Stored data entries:

Lemma default_edge_group l : default [] (edge_group l) = l.
Proof. by destruct l. Qed.

Lemma foldl_adjacency_spec fks st pre :
  (∀ k, st.1 !! k = edge_group (edges_of k pre)) →
  ∀ k, (foldl add_foreign_key st fks).1 !! k
       = edge_group (edges_of k (pre ++ fks)).
Proof.
  revert st pre. induction fks as [|fk fks IH]; intros st pre Hst k; simpl.
  - by rewrite app_nil_r.
  - replace (pre ++ fk :: fks) with ((pre ++ [fk]) ++ fks)
      by by rewrite <-(assoc_L (++)).
    apply IH. clear k. intros k.
    rewrite add_foreign_key_adj, lookup_step_adj, edges_of_snoc, Hst. simpl.
    destruct (decide (fk_from_table fk = k)), (decide (fk_to_table fk = k));
      simpl; rewrite ?default_edge_group, ?app_nil_r, <-?(assoc_L (++));
      try done; by destruct (edges_of k pre).
Qed.

Lemma elem_of_edges_of k fks edge :
  edge ∈ edges_of k fks ↔
  ∃ fk, fk ∈ fks
        ∧ ((fk_from_table fk = k ∧ edge = forward_edge fk)
           ∨ (fk_to_table fk = k ∧ edge = reverse_edge fk)).
Proof.
  unfold edges_of. rewrite list_elem_of_bind. split.
  - intros (fk & Hin & Hfk). exists fk. split; [done|].
    apply elem_of_app in Hin as [Hin|Hin]; case_decide;
      try (by apply elem_of_nil in Hin);
      apply list_elem_of_singleton in Hin; auto.
  - intros (fk & Hfk & [[<- ->]|[<- ->]]); exists fk; (split; [|done]);
      apply elem_of_app; [left|right]; rewrite decide_True by done;
      apply list_elem_of_here.
Qed.
End adjacency_lists.

Lemma build_graph_lookup conn k :
  adjacency (build_relationship_graph conn) !! k
  = edge_group (edges_of k (get_foreign_keys conn)).
Proof.
  rewrite build_graph_adjacency. unfold build_adjacency.
  rewrite (foldl_adjacency_spec _ (∅, ∅) []); [done|].
  intros k'. simpl. by rewrite lookup_empty.
Qed.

- **Task directions**:
Return the entries exactly through the "fks).1 !! k" line.

- **Answer space**:
Lemma default_edge_group l : default [] (edge_group l) = l.
Proof. by destruct l. Qed.

Lemma foldl_adjacency_spec fks st pre :
  (∀ k, st.1 !! k = edge_group (edges_of k pre)) →
  ∀ k, (foldl add_foreign_key st fks).1 !! k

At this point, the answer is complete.